DIRECTIONS FOR THIS TASK: Locate each line in the records containing "entries". Copy it.

++++++

Lemma insertByCount_sorted (x : string * nat) (l : list (string * nat)) :
  StronglySorted (fun a b => snd b <= snd a) l ->
  StronglySorted (fun a b => snd b <= snd a) (insertByCount x l).
Proof.
  induction l as [|y l IH]; intros Hs; cbn [insertByCount].
  - repeat constructor.
  - apply StronglySorted_inv in Hs. destruct Hs as (Hs & Hall).
    destruct (Nat.leb_spec (snd y) (snd x)) as [Hle|Hgt].
    + constructor; [now constructor|]. constructor; [exact Hle|].
      eapply Forall_impl; [exact Hall|]. cbn. intros z Hz. lia.
    + constructor; [now apply IH|].
      rewrite (insertByCount_perm x l). constructor; [lia | exact Hall].
Qed.

Lemma sortByCount_sorted (l : list (string * nat)) :
  StronglySorted (fun a b => snd b <= snd a) (sortByCount l).
Proof.
  unfold sortByCount. induction l as [|x l IH]; cbn [foldr].
  - constructor.
  - now apply insertByCount_sorted.
Qed.

(** [calculateSenderFrequency] lists every non-empty sender of the
    statistics exactly once, with the number of its messages over all the
    groups, in the order of decreasing counts. *)
Theorem calculateSenderFrequency_counts (stats : EmailStats) :
  let senders := map fromEmail (allEmails stats) in
  let result := calculateSenderFrequency stats in
  StronglySorted (fun a b => snd b <= snd a) result
  /\ NoDup (map fst result)
  /\ forall s n,
      In (s, n) result
      <-> s <> "" /\ 0 < n /\ n = count_occ string_dec senders s.
Proof.
  cbv zeta. unfold calculateSenderFrequency.
  set (senders := map fromEmail (allEmails stats)).
  destruct (senderMapOf_counts senders) as (Hnd & Hget).
  split; [|split].
  - apply sortByCount_sorted.
  - rewrite (sortByCount_perm (senderMapOf senders)). exact Hnd.
  - intros s n. rewrite (sortByCount_perm (senderMapOf senders)).
    split.
    + intros Hin. apply (In_mapGet _ _ _ Hnd) in Hin. rewrite Hget in Hin.
      destruct (String.eqb_spec s "") as [->|Hs]; [discriminate|].
      destruct (count_occ string_dec senders s); [discriminate|].
      injection Hin as <-. repeat split; [exact Hs | lia].
    + intros (Hs & Hpos & ->). apply mapGet_In. rewrite Hget.
      destruct (String.eqb_spec s "") as [->|_]; [contradiction|].
      destruct (count_occ string_dec senders s); [lia | reflexivity].
Qed.

(** ** getFrequentSenders, in full *)

Lemma getOwn_setOwn (o : list (string * Count)) (k k' : string) (v : Count) :
  getOwn (setOwn o k v) k' = if String.eqb k k' then Some v else getOwn o k'.
Proof.
  induction o as [|[k0 v0] o IH]; cbn [setOwn getOwn].
  - reflexivity.
  - destruct (String.eqb_spec k0 k) as [->|Hne]; cbn [getOwn].
    + destruct (String.eqb k k'); reflexivity.
    + rewrite IH. destruct (String.eqb_spec k0 k') as [->|Hne'];
        [|reflexivity].
      destruct (String.eqb_spec k k') as [->|]; [contradiction | reflexivity].
Qed.

Lemma getOwn_None (o : list (string * Count)) (k : string) :
  getOwn o k = None -> ~ In k (map fst o).
Proof.
  induction o as [|[k0 v0] o IH]; cbn [getOwn map fst]; [now intros _ []|].
  destruct (String.eqb_spec k0 k) as [->|Hne]; [discriminate|].
  intros H [Heq|Hin]; [contradiction | now apply IH].
Qed.

Lemma In_getOwn (o : list (string * Count)) (k : string) (v : Count) :
  NoDup (map fst o) -> In (k, v) o -> getOwn o k = Some v.
Proof.
  induction o as [|[k0 v0] o IH]; cbn [getOwn map fst]; [now intros _ []|].
  intros Hnd [Heq|Hin].
  - injection Heq as -> ->. now rewrite String.eqb_refl.
  - apply NoDup_cons in Hnd. destruct Hnd as (Hnotin & Hnd).
    destruct (String.eqb_spec k0 k) as [->|Hne].
    + exfalso. apply Hnotin. apply list_elem_of_In, in_map_iff.
      now exists (k, v).
    + now apply IH.
Qed.

Lemma NoDup_setOwn (o : list (string * Count)) (k : string) (v : Count) :
  NoDup (map fst o) -> NoDup (map fst (setOwn o k v)).
Proof.
  assert (Hkeys : map fst (setOwn o k v)
                  = match getOwn o k with
                    | Some _ => map fst o
                    | None => (map fst o ++ [k])%list
                    end).
  { induction o as [|[k0 v0] o IH]; cbn [setOwn getOwn map fst app];
      [reflexivity|].
    destruct (String.eqb_spec k0 k) as [->|Hne]; [reflexivity|].
    cbn [map fst]. rewrite IH. now destruct (getOwn o k). }
  intros Hnd. rewrite Hkeys. destruct (getOwn o k) eqn:Hget; [exact Hnd|].
  apply NoDup_app. split; [exact Hnd|]. split.
  - intros x Hx Hk. apply list_elem_of_In in Hx.
    apply list_elem_of_In in Hk. destruct Hk as [<-|[]].
    now apply (getOwn_None o k Hget).
  - apply NoDup_singleton.
Qed.

Lemma ordinary_spec (k : string) :
  ordinary k = true <->
  k <> "" /\ k <> "__proto__" /\ arrayIncludes objectPrototypeMethods k = false.
Proof.
  unfold ordinary. rewrite !andb_true_iff, !negb_true_iff.
  destruct (String.eqb_spec k ""), (String.eqb_spec k "__proto__");
    split; intros H; try tauto; destruct H as ((H1 & H2) & H3);
    try discriminate.
Qed.

(** [senderCount] after the [forEach]: an ordinary key holds the number of
    its occurrences, any other key present holds a string *)
Lemma senderCountOf_exact (senders : list string) :
  NoDup (map fst (senderCountOf senders))
  /\ (forall k, ordinary k = true ->
        getOwn (senderCountOf senders) k
        = match count_occ string_dec senders k with
          | O => None
          | S n => Some (Num (S n))
          end)
  /\ (forall k v, In (k, v) (senderCountOf senders) ->
        ordinary k = false -> v = Str).
Proof.
  unfold senderCountOf.
  induction senders as [|x senders IH] using rev_ind.
  - cbn. split; [constructor|]. split; [reflexivity | now intros k v []].
  - rewrite foldl_app. cbn [foldl]. destruct IH as (Hnd & Hget & Hstr).
    set (o := foldl _ [] senders) in *.
    assert (Hother : forall k, x <> k ->
               count_occ string_dec (senders ++ [x]) k
               = count_occ string_dec senders k).
    { intros k Hne. rewrite count_occ_snoc.
      destruct (string_dec x k); [contradiction | lia]. }
    assert (Hself : count_occ string_dec (senders ++ [x]) x
                    = S (count_occ string_dec senders x)).
    { rewrite count_occ_snoc. destruct (string_dec x x); [lia | contradiction]. }
    destruct (String.eqb_spec x "") as [->|Hx]; cbn [negb].
    { split; [exact Hnd|]. split; [|exact Hstr].
      intros k Hk. rewrite Hother; [now apply Hget|].
      apply ordinary_spec in Hk. intros <-. tauto. }
    unfold increment. destruct (getOwn o x) as [[n|]|] eqn:Hox.
    + (* a number: the key is ordinary *)
      assert (Hord : ordinary x = true).
      { destruct (ordinary x) eqn:Hord; [reflexivity|].
        apply getOwn_In in Hox. now specialize (Hstr _ _ Hox Hord). }
      split; [now apply NoDup_setOwn|]. split.
      * intros k Hk. rewrite getOwn_setOwn.
        destruct (String.eqb_spec x k) as [<-|Hne].
        -- rewrite Hself. rewrite (Hget x Hord) in Hox.
           destruct (count_occ string_dec senders x); [discriminate|].
           injection Hox as <-. do 2 f_equal. lia.
        -- rewrite Hother by exact Hne. now apply Hget.
      * intros k v Hin Hk. apply In_setOwn in Hin.
        destruct Hin as [[= -> ->]|Hin]; [congruence | now apply (Hstr k)].
    + (* a string: the key is not ordinary *)
      assert (Hord : ordinary x = false).
      { destruct (ordinary x) eqn:Hord; [|reflexivity].
        rewrite (Hget x Hord) in Hox.
        destruct (count_occ string_dec senders x); discriminate. }
      split; [now apply NoDup_setOwn|]. split.
      * intros k Hk. rewrite getOwn_setOwn.
        destruct (String.eqb_spec x k) as [<-|Hne]; [congruence|].
        rewrite Hother by exact Hne. now apply Hget.
      * intros k v Hin Hk. apply In_setOwn in Hin.
        destruct Hin as [[= -> ->]|Hin]; [reflexivity | now apply (Hstr k)].
    + destruct (String.eqb_spec x "__proto__") as [->|Hproto].
      { split; [exact Hnd|]. split; [|exact Hstr].
        intros k Hk. rewrite Hother; [now apply Hget|].
        apply ordinary_spec in Hk. intros <-. tauto. }
      destruct (arrayIncludes objectPrototypeMethods x) eqn:Hmethod.
      * assert (Hord : ordinary x = false).
        { unfold ordinary. rewrite Hmethod. now rewrite andb_false_r. }
        split; [now apply NoDup_setOwn|]. split.
        -- intros k Hk. rewrite getOwn_setOwn.
           destruct (String.eqb_spec x k) as [<-|Hne]; [congruence|].
           rewrite Hother by exact Hne. now apply Hget.
        -- intros k v Hin Hk. apply In_setOwn in Hin.
           destruct Hin as [[= -> ->]|Hin]; [reflexivity | now apply (Hstr k)].
      * assert (Hord : ordinary x = true).
        { apply ordinary_spec. repeat split; assumption. }
        split; [now apply NoDup_setOwn|]. split.
        -- intros k Hk. rewrite getOwn_setOwn.
           destruct (String.eqb_spec x k) as [<-|Hne].
           ++ rewrite Hself. rewrite (Hget x Hord) in Hox.
              destruct (count_occ string_dec senders x); [reflexivity|].
              discriminate.
           ++ rewrite Hother by exact Hne. now apply Hget.
        -- intros k v Hin Hk. apply In_setOwn in Hin.
           destruct Hin as [[= -> ->]|Hin]; [congruence | now apply (Hstr k)].
Qed.

Lemma insertIndexed_perm (e : N * (string * Count))
      (l : list (N * (string * Count))) :
  Permutation (insertIndexed e l) (e :: l).
Proof.
  induction l as [|y l IH]; cbn [insertIndexed]; [reflexivity|].
  destruct (fst e <=? fst y)%N; [reflexivity|].
  rewrite IH. apply perm_swap.
Qed.

Lemma entries_perm (o : list (string * Count)) : Permutation (entries o) o.
Proof.
  unfold entries.
  assert (Hsort : forall l : list (N * (string * Count)),
             Permutation (foldr insertIndexed [] l) l).
  { induction l as [|e l IH]; cbn [foldr]; [reflexivity|].
    rewrite insertIndexed_perm. now constructor. }
  rewrite Hsort. clear Hsort.
  induction o as [|kv o IH]; [reflexivity|].
  simpl. destruct (arrayIndex (fst kv)); simpl.
  - now constructor.
  - rewrite <- Permutation_middle. now constructor.
Qed.

Lemma NoDup_keys_filter (P : string * Count -> bool)
      (l : list (string * Count)) :
  NoDup (map fst l) -> NoDup (map fst (List.filter P l)).
Proof.
  induction l as [|kv l IH]; cbn [List.filter map]; [intros; constructor|].
  intros Hnd. apply NoDup_cons in Hnd. destruct Hnd as (Hnotin & Hnd).
  destruct (P kv); [|now apply IH].
  cbn [map]. apply NoDup_cons. split; [|now apply IH].
  intros Hin. apply Hnotin. apply list_elem_of_In.
  apply list_elem_of_In, in_map_iff in Hin.
  destruct Hin as (kv' & Heq & Hin). apply filter_In in Hin.
  apply in_map_iff. exists kv'. tauto.
Qed.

++++++

ANSWER SECTION:
Lemma entries_perm (o : list (string * Count)) : Permutation (entries o) o.
  unfold entries.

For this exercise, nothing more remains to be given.